October 1, 2013 at 11:47 am
TP Wohlford says:
Mr. Spencer -- thank you for your work.
You bring up an interesting thing here -- how do we evaluate teachers? It's kinda funny -- they spend their lives evaluating, giving out grades and making people take exams and such, yet they don't want to be evaluated themselves!
Oh, and as you and I know, they are the most resistant people on earth to taking a class, but I digress....
So we can all think of examples of horrible teachers. The "Jane Cool" is is friends to all students, but doesn't teach a thing and her students wonder why they fail the next level.
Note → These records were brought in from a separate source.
(** ECMAScript's ToString on such a value, as string concatenation applies it. *)
Definition js_to_string (v : jsstring) : string :=
  match v with
  | Some s => s
  | None => "null"
  end.

(** The template literal [`${n}`] on an array length: its decimal numeral. *)
Definition decimal (n : nat) : string := pretty n.

(** ** Serialization options *)

(** Modelled from the spec: [X12SerializationOptions] (its file is not among
    the sources).  Section 4.2 lists the recognised fields; the repetition
    separator is optional (section 3). *)
Record X12SerializationOptions : Type := {
  elementDelimiter : string;
  subElementDelimiter : string;
  segmentTerminator : string;
  repetitionSeparator : option string;
  endOfLine : string;
  format : bool
}.

#[global] Instance X12SerializationOptions_eq_dec : EqDecision X12SerializationOptions.
Proof. solve_decision. Defined.

(** [defaultSerializationOptions(options?)] fills in the options a caller left
    out.  The function and its table of default values are injected
    collaborators (section 6 of the spec) that the sources do not contain, so
    the development is parametric in them. *)
Class Defaults : Type :=
  defaultSerializationOptions : option X12SerializationOptions -> X12SerializationOptions.

(** [X12Segment.setElements] checks the list it is given against the layout
    of the segment's tag (a GS segment, for one, is refused a list that is not
    of its eight values) and throws on a list it refuses.  The layouts are in
    files the sources do not contain: which lists a segment of a given tag
    accepts is a parameter of the development. *)
Class SegmentRules : Type :=
  accepts : string -> list jsstring -> bool.

(** Modelled from the spec: the tags of the envelope segments in
    [X12SupportedSegments] (section 3: a group is bounded by GS/GE). *)
Module X12SupportedSegments.
Definition GS : string := "GS".
Definition GE : string := "GE".
End X12SupportedSegments.

(** ** Elements and segments *)

Module X12Element.
(** Modelled from the spec: [X12Element] (section 3: a value and an ordered
    sequence of sub-elements). *)
Record t : Type := mk {
  value : jsstring;
  subElements : list string
}.

(** Modelled from the spec: the constructor call [new X12Element(value)], an
    element of that value with no sub-elements. *)
Definition new (v : jsstring) : t := {| value := v; subElements := [] |}.

(** Modelled from the spec: the text of an element (section 3: an element
    with no sub-elements serializes as its plain value, one with sub-elements
    joins them with the sub-element delimiter). *)
Definition toString (o : X12SerializationOptions) (e : t) : string :=
  match subElements e with
  | [] => js_to_string (value e)
  | subs => String.concat (subElementDelimiter o) subs
  end.
End X12Element.

#[global] Instance X12Element_eq_dec : EqDecision X12Element.t.
Proof. solve_decision. Defined.

Module X12Segment.
(** Modelled from the spec: [X12Segment] (section 3: a tag and an ordered
    sequence of elements; the constructor call in the group's source shows
    that a segment also keeps serialization options). *)
Record t : Type := mk {
  tag : string;
  elements : list X12Element.t;
  options : X12SerializationOptions
}.

(** Modelled from the spec: the constructor call [new X12Segment(tag, options)],
    a segment of that tag with no elements yet. *)
Definition new (tg : string) (o : X12SerializationOptions) : t :=
  {| tag := tg; elements := []; options := o |}.

(** [elements.map(x => x.value)], as [toJSON] reads a segment. *)
Definition values (s : t) : list jsstring := X12Element.value <$> elements s.

(** The element that [setElements] makes of a value: the value is stored as
    its string, [null] as the string of that name. *)
Definition stored (v : jsstring) : X12Element.t := X12Element.new (Some (js_to_string v)).

(** Modelled from the spec: [setElements(values)] makes the segment hold one
    element per given value, in order (section 6 lists it among the
    construction operations).  The spec does not say that the method checks
    the list first: a list the segment's tag does not accept makes it throw
    [GeneratorError] and leaves the segment as it was. *)
Definition setElements `{SegmentRules} (vs : list jsstring) (s : t) : result t :=
  if accepts (tag s) vs
  then Ok {| tag := tag s; elements := stored <$> vs; options := options s |}
  else Throw GeneratorError.

(** Modelled from the spec: [replaceElement(value, position)] (sections 3 and
    8: elements are addressed by position, counted from 1) puts a new element
    at that position; where the segment has no such position the model leaves
    it as it is (the spec does not say). *)
Definition replaceElement (v : jsstring) (position : nat) (s : t) : t :=
  match position with
  | 0 => s
  | S index =>
      {| tag := tag s;
         elements := <[index := X12Element.new v]> (elements s);
         options := options s |}
  end.

(** Modelled from the spec: [valueOf(position)] (section 8) is the value of
    the element at that position, counted from 1; [null] where there is
    none. *)
Definition valueOf (position : nat) (s : t) : jsstring :=
  match position with
  | 0 => None
  | S index => elements s !! index ≫= X12Element.value
  end.

(** Modelled from the spec: the text of a segment (section 4.2: the tag, then
    the elements, joined by the element delimiter, followed by the segment
    terminator). *)
Definition toString (o : X12SerializationOptions) (s : t) : string :=
  String.concat (elementDelimiter o) (tag s :: (X12Element.toString o <$> elements s))
  +:+ segmentTerminator o.
End X12Segment.

#[global] Instance X12Segment_eq_dec : EqDecision X12Segment.t.
Proof. solve_decision. Defined.

(** The separator a container puts after a piece: [endOfLine] when [format] is
    on, nothing otherwise ([if (options.format) edi += options.endOfLine]). *)
Definition lineBreak (o : X12SerializationOptions) : string :=
  if format o then endOfLine o else "".

(** ** Transactions *)

Module X12Transaction.
(** Modelled from the spec: [X12Transaction] (section 3: an ST header, an SE
    trailer, both present or both absent, and the ordered body segments). *)
Record t : Type := mk {
  header : option X12Segment.t;
  trailer : option X12Segment.t;
  segments : list X12Segment.t;
  options : X12SerializationOptions
}.

(** Modelled from the spec: the constructor call [new X12Transaction(options)],
    a transaction with no header, no trailer and no segments. *)
Definition new (o : X12SerializationOptions) : t :=
  {| header := None; trailer := None; segments := []; options := o |}.

(** Modelled from the spec: the text of a transaction (section 4.2: the shape
    of every container, the header, each body segment in order, the trailer,
    a line break after every piece but the last); reading a header or trailer
    that was never set is the runtime's [TypeError]. *)
Definition toString (o : X12SerializationOptions) (tx : t) : result string :=
  match header tx, trailer tx with
  | Some h, Some tr =>
      Ok (X12Segment.toString o h +:+ lineBreak o
          +:+ foldr (fun s edi => X12Segment.toString o s +:+ lineBreak o +:+ edi)
                    (X12Segment.toString o tr) (segments tx))
  | _, _ => Throw TypeError
  end.
End X12Transaction.

#[global] Instance X12Transaction_eq_dec : EqDecision X12Transaction.t.
Proof. solve_decision. Defined.

(** ** The generic notation *)

Module JSEDINotation.
(** Modelled from the spec: the classes of [JSEDINotation] (section 3: a
    delimiter-free mirror of the tree, each segment reduced to its tag and
    the list of its raw values; section 4.3: a container is its header's
    values and the list of its children). *)
Record JSEDISegment : Type := {
  seg_tag : string;
  seg_elements : list jsstring
}.

Record JSEDITransaction : Type := {
  tx_header : list jsstring;
  tx_segments : list JSEDISegment
}.

Record JSEDIFunctionalGroup : Type := {
  header : list jsstring;
  transactions : list JSEDITransaction
}.

(** Modelled from the spec: [new JSEDIFunctionalGroup(header)], a group
    notation of that header with no transactions yet. *)
Definition new (h : list jsstring) : JSEDIFunctionalGroup :=
  {| header := h; transactions := [] |}.

(** Modelled from the spec: [JSEDITransaction.addSegment(tag, elements)]
    appends a segment. *)
Definition tx_addSegment (tg : string) (es : list jsstring) (tx : JSEDITransaction)
  : JSEDITransaction :=
  {| tx_header := tx_header tx;
     tx_segments := tx_segments tx ++ [{| seg_tag := tg; seg_elements := es |}] |}.

(** Modelled from the spec: [JSEDIFunctionalGroup.addTransaction(header)]
    appends an empty transaction and returns it.  The caller goes on to mutate
    the returned object, which is the one stored in the group: the model
    returns its index in [transactions] as the reference. *)
Definition addTransaction (h : list jsstring) (g : JSEDIFunctionalGroup)
  : JSEDIFunctionalGroup * nat :=
  ({| header := header g;
      transactions := transactions g ++ [{| tx_header := h; tx_segments := [] |}] |},
   length (transactions g)).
The "Joe Absent" who has dialed it in since that tenure letter, and whose primary contribution these days seems to be at gripe sessions in the teacher's lounge. I had one in high school that we all knew was going senile, and it took a year to get her out. And so on, and so on.
Teachers always told me that grades and tests were a horrible way to measure academic achievement, that National Honor Society was a bad idea, and that they wished they could find something better. Well, they've said that since Socrates I bet, and haven't found a better method, have we?
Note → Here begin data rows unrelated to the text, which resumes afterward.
(** The callback of [allSessions.map]. *)
Definition toPayment (session : Session.t) : Payment.t num :=
  let customerDetails :=
    {| CustomerDetails.name :=
         optField (Session.customer_details session) CustomerDetails.name;
       CustomerDetails.email :=
         optField (Session.customer_details session) CustomerDetails.email;
       CustomerDetails.phone :=
         optField (Session.customer_details session) CustomerDetails.phone |} in
  let lineItems :=
    orElse (option_map (map toLineItem) (Session.line_items session)) [] in
  let shippingDetails :=
    {| ShippingDetails.address :=
         optField (Session.metadata session) (JSMap.get "delivery_address");
       ShippingDetails.totalAmount :=
         (ofZ (orElse (optField (Session.shipping_cost session)
                         ShippingCost.amount_total) 0)
          / ofZ 100)%num |} in
  {| Payment.paymentIntentId := Session.payment_intent session;
     Payment.date :=
       toLocaleString (JSDate.ofNumber (Session.created session * 1000))
         "en-US" "America/Los_Angeles";
     Payment.totalAmount :=
       (ofZ (orElse (Session.amount_total session) 0) / ofZ 100)%num;
     Payment.customerDetails := customerDetails;
     Payment.lineItems := lineItems;
     Payment.shippingDetails := shippingDetails |}.

(** The statements of the [try] block after the loop. *)
Definition paymentHistory (allSessions : list Session.t) : PaymentHistory.t num :=
  let payments := map toPayment allSessions in
  let totalRevenue :=
    fold_left (fun sum payment => (sum + Payment.totalAmount payment)%num)
      payments (ofZ 0) in
  {| PaymentHistory.payments := payments;
     PaymentHistory.summary :=
       {| PaymentSummary.totalPayments := Z.of_nat (List.length payments);
          PaymentSummary.totalRevenue :=
            (Math_round (totalRevenue * ofZ 100) / ofZ 100)%num |};
     PaymentHistory.error := None |}.

(** The [catch] block of [getPaymentHistory]. *)
Definition paymentHistoryFailure (error : Thrown) : PaymentHistory.t num :=
  {| PaymentHistory.payments := [];
     PaymentHistory.summary :=
       {| PaymentSummary.totalPayments := 0;
          PaymentSummary.totalRevenue := ofZ 0 |};
     PaymentHistory.error :=
       Some ("Failed to retrieve payment history: " +++ errorMessage error) |}.

(** [Math.floor(d.getTime() / 1000)]. *)
Definition secondsOf (d : JSDate.Date) : option Z :=
  option_map (fun ms => ms / 1000) d.

(** [None]: the loop is still running when the fuel is spent.  The
    [console.log] of the payments is not part of the model. *)
Definition getPaymentHistory (fuel : nat) (args : PaymentHistory.args)
  : option (PaymentHistory.t num) :=
  match (let* startDateUtc :=
           fromZonedTime (PaymentHistory.startDate args) "America/Los_Angeles" in
         let* endDateUtc :=
           fromZonedTime (PaymentHistory.endDate args) "America/Los_Angeles" in
         ret (secondsOf startDateUtc, secondsOf endDateUtc)) with
  | inl error => Some (paymentHistoryFailure error)
  | inr (startTimestamp, endTimestamp) =>
      match fetchSessions fuel startTimestamp endTimestamp 0 [] None with
      | None => None
      | Some (inl error) => Some (paymentHistoryFailure error)
      | Some (inr allSessions) => Some (paymentHistory allSessions)
      end
  end.

End PaymentHistoryService.

(** ** Pagination against a ledger that honours the cursor

    Both loops page in the same way; [paginate] is their common shape, over
    the items of a page, the items kept and the items' ids. *)

Section Pagination.

Context {A : Type}.
Variable idOf : A -> string.
Variable keep : A -> bool.
Variable list_page : nat -> option string -> Result (list A * bool).

Fixpoint paginate (fuel calls : nat) (acc : list A) (cursor : option string)
  : option (Result (list A)) :=
  match fuel with
  | O => None
  | S fuel' =>
      match list_page calls cursor with
      | inl e => Some (inl e)
      | inr (data, hasMore) =>
          let acc := acc ++ filter keep data in
          let cursor :=
            match hasMore, JSArray.last data with
            | true, Some x => Some (idOf x)
            | _, _ => cursor
            end in
          if hasMore then paginate fuel' (S calls) acc cursor
          else Some (inr acc)
      end
  end.

(** The objects after the one with the given id, [None] when there is no
    such object. *)
Fixpoint after (id : string) (l : list A) : option (list A) :=
  match l with
  | [] => None
  | x :: l' => if String.eqb (idOf x) id then Some l' else after id l'
  end.

(** A cursor-based list endpoint over the objects [all]: at most [size]
    objects after the cursor, and whether more follow. *)
Definition pageOf (all : list A) (size : nat) (cursor : option string)
  : Result (list A * bool) :=
  match (match cursor with
         | None => Some all
         | Some id => after id all
         end) with
  | None => inl (ErrorObject "No such object")
  | Some rest => inr (firstn size rest, (size <? List.length rest)%nat)
  end.

Lemma after_app pre x rest :
  NoDup (map idOf (pre ++ x :: rest)) ->
  after (idOf x) (pre ++ x :: rest) = Some rest.
Proof.
  induction pre as [|y pre IH]; cbn [app map after]; intros Hnd.
  - now rewrite String.eqb_refl.
  - inversion Hnd as [|? ? Hnotin Hnd']; subst.
    destruct (String.eqb_spec (idOf y) (idOf x)) as [Heq|Hne].
    + exfalso. apply Hnotin. rewrite Heq, map_app. apply in_or_app. right. now left.
    + now apply IH.
Qed.

Lemma last_firstn_skipn (l : list A) (n : nat) :
  (0 < n < List.length l)%nat ->
  exists page x, firstn n l = page ++ [x] /\ JSArray.last (firstn n l) = Some x.
Proof.
  revert l. induction n as [|n IH]; intros l Hn; [lia|].
  destruct l as [|a l]; [simpl in Hn; lia|].
  destruct n as [|n'].
  - exists [], a. split; reflexivity.
  - simpl in Hn. destruct (IH l ltac:(lia)) as (page & x & Hpage & Hlast).
    exists (a :: page), x. split.
    + cbn [firstn] in *. now rewrite Hpage.
    + change (firstn (S (S n')) (a :: l)) with (a :: firstn (S n') l).
      destruct (firstn (S n') l) as [|b l0] eqn:Hf; [discriminate|].
      exact Hlast.
Qed.

Variable all : list A.
Variable size : nat.
Hypothesis all_NoDup : NoDup (map idOf all).
Hypothesis size_pos : (0 < size)%nat.
Hypothesis list_page_pageOf : forall n cursor, list_page n cursor = pageOf all size cursor.

Lemma paginate_rest fuel : forall calls acc cursor pre rest,
  all = pre ++ rest ->
  match cursor with
  | None => Some all
  | Some id => after id all
  end = Some rest ->
  (List.length rest < fuel)%nat ->
  paginate fuel calls acc cursor = Some (inr (acc ++ filter keep rest)).
Proof.
  induction fuel as [|fuel IH]; intros calls acc cursor pre rest Hall Hcur Hfuel; [lia|].
  cbn [paginate]. rewrite list_page_pageOf. unfold pageOf. rewrite Hcur.
  destruct (Nat.ltb_spec size (List.length rest)) as [Hlt|Hge].
  - destruct (last_firstn_skipn rest size ltac:(lia)) as (page & x & Hpage & Hlast).
    rewrite Hlast.
    assert (Hrest : rest = page ++ x :: skipn size rest).
    { rewrite <- (firstn_skipn size rest) at 1. rewrite Hpage, <- app_assoc. reflexivity. }
    rewrite (IH _ _ _ (pre ++ page ++ [x]) (skipn size rest)).
    + rewrite <- app_assoc, <- filter_app, firstn_skipn. reflexivity.
    + rewrite Hall, Hrest at 1. now rewrite <- !app_assoc.
    + rewrite Hall, Hrest at 1. rewrite app_assoc. apply after_app.
      rewrite <- app_assoc, <- Hrest, <- Hall. exact all_NoDup.
    + rewrite length_skipn. lia.
  - rewrite firstn_all2 by lia. reflexivity.
Qed.

(** Every object of the ledger is seen once, in the ledger's order,
    whatever the size of the pages. *)
Lemma paginate_complete fuel :
  (List.length all < fuel)%nat ->
  paginate fuel 0 [] None = Some (inr (filter keep all)).
Proof.
  intros Hfuel. now apply (paginate_rest fuel 0%nat [] None [] all).
Qed.

End Pagination.

(** The answers of [stripe.charges.list] for a ledger that holds the
    charges [all] in the requested range and serves them [size] at a
    time. *)
Definition pagedCharges (all : list Charge.t) (size : nat) (cursor : option string)
  : Result ApiList.t :=
  match pageOf Charge.id all size cursor with
  | inl e => inl e
  | inr (data, hasMore) => inr {| ApiList.data := data; ApiList.has_more := hasMore |}
  end.

(** The same for [stripe.checkout.sessions.list]. *)
Definition pagedSessions (all : list Session.t) (size : nat) (cursor : option string)
  : Result SessionList.t :=
  match pageOf Session.id all size cursor with
  | inl e => inl e
  | inr (data, hasMore) =>
      inr {| SessionList.data := data; SessionList.has_more := hasMore |}
  end.

Lemma filter_all {A : Type} (l : list A) : filter (fun _ => true) l = l.
Proof. induction l as [|a l IH]; [reflexivity|]. cbn [filter]. now rewrite IH. Qed.

Lemma fetchCharges_paginate charges_list startTimestamp endTimestamp fuel :
  forall calls charges startingAfter,
  fetchCharges charges_list fuel startTimestamp endTimestamp calls charges startingAfter
  = paginate Charge.id succeeded
      (fun n cursor =>
         match charges_list n
                 {| ChargeListParams.gte := startTimestamp;
                    ChargeListParams.lte := endTimestamp;
                    ChargeListParams.limit := 100;
                    ChargeListParams.starting_after := cursor |} with
         | inl e => inl e
         | inr response => inr (ApiList.data response, ApiList.has_more response)
         end)
      fuel calls charges startingAfter.
Proof.
  induction fuel as [|fuel IH]; intros calls charges startingAfter; [reflexivity|].
  cbn [fetchCharges paginate].
  destruct (charges_list calls _) as [e|response]; [reflexivity|].
  fold succeeded. destruct (ApiList.has_more response); [|reflexivity].
  apply IH.
Qed.

Lemma fetchSessions_paginate sessions_list startTimestamp endTimestamp fuel :
  forall calls allSessions startingAfter,
  fetchSessions sessions_list fuel startTimestamp endTimestamp calls allSessions
    startingAfter
  = paginate Session.id (fun _ => true)
      (fun n cursor =>
         match sessions_list n
                 {| SessionListParams.limit := 100;
                    SessionListParams.status := "complete";
                    SessionListParams.expand := ["data.line_items"];
                    SessionListParams.gte := startTimestamp;
                    SessionListParams.lte := endTimestamp;
                    SessionListParams.starting_after := cursor |} with
         | inl e => inl e
         | inr sessions => inr (SessionList.data sessions, SessionList.has_more sessions)
         end)
      fuel calls allSessions startingAfter.
Proof.
  induction fuel as [|fuel IH]; intros calls allSessions startingAfter; [reflexivity|].
  cbn [fetchSessions paginate].
  destruct (sessions_list calls _) as [e|sessions]; [reflexivity|].
  rewrite filter_all. destruct (SessionList.has_more sessions); [|reflexivity].
  apply IH.
Qed.

Section AllPages.

Context {num : Type} `{Number num}.
Variable LocalTZA : Z -> bool -> Z.
Variable localeCompare : string -> string -> comparison.
Variable Date_parse : string -> option Z.

(** X11. Paging loses and repeats nothing: against a ledger that honours the
    cursor, holds charges with pairwise distinct ids and serves them in
    pages of any positive size, the loop retains exactly the succeeded
    charges of the ledger, in the ledger's order, and the payload is the
    summary of these. *)
Theorem analyzeRevenueTrends_all_pages
    (charges_list : nat -> ChargeListParams.t -> Result ApiList.t)
    (all : list Charge.t) (size fuel : nat) (args : RevenueTrends.args)
    (Hids : NoDup (map Charge.id all))
    (Hsize : (0 < size)%nat)
    (Hfuel : (List.length all < fuel)%nat)
    (Hledger : forall n cursor,
        charges_list n
          {| ChargeListParams.gte :=
               toTimestamp Date_parse (RevenueTrends.startDate args);
             ChargeListParams.lte :=
               toTimestamp Date_parse (RevenueTrends.endDate args);
             ChargeListParams.limit := 100;
             ChargeListParams.starting_after := cursor |}
        = pagedCharges all size cursor) :
  retained Date_parse charges_list fuel args = Some (inr (filter succeeded all))
  /\ analyzeRevenueTrends (num := num) LocalTZA localeCompare Date_parse
       charges_list fuel args
     = Some match summarize LocalTZA localeCompare (filter succeeded all)
                    (RevenueTrends.groupBy args) with
            | inr payload => payload
            | inl e => failurePayload (errorMessage e)
            end.
Proof.
  assert (Hret : retained Date_parse charges_list fuel args
                 = Some (inr (filter succeeded all))).
  { unfold retained. rewrite fetchCharges_paginate.
    apply (paginate_complete Charge.id succeeded _ all size Hids Hsize); [|exact Hfuel].
    intros n cursor. rewrite Hledger. unfold pagedCharges.
    destruct (pageOf Charge.id all size cursor) as [e|[data hasMore]]; reflexivity. }
  split; [exact Hret|].
  rewrite analyzeRevenueTrends_unfold, Hret.
  destruct (summarize _ _ _ _); reflexivity.
Qed.

End AllPages.

Section PaymentHistoryFacts.

Context {num : Type} `{Number num}.
Variable fromZonedTime : string -> string -> Result JSDate.Date.
Variable toLocaleString : JSDate.Date -> string -> string -> string.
So when we evaluate teachers, we kinda are on a karma kick I think -- we can't think of a better system, but we have what we have. I mean, in a perfect world, we'd track students to see how they did at the next level, and evaluate on that, right? IN a perfect world, we'd have a way to evaluate teachers on a "degree of difficulty" when they teach in hostile environments. But, until someone -- an educator perhaps? -- comes up with a better way, the best we can do is... you got it... tests and grades.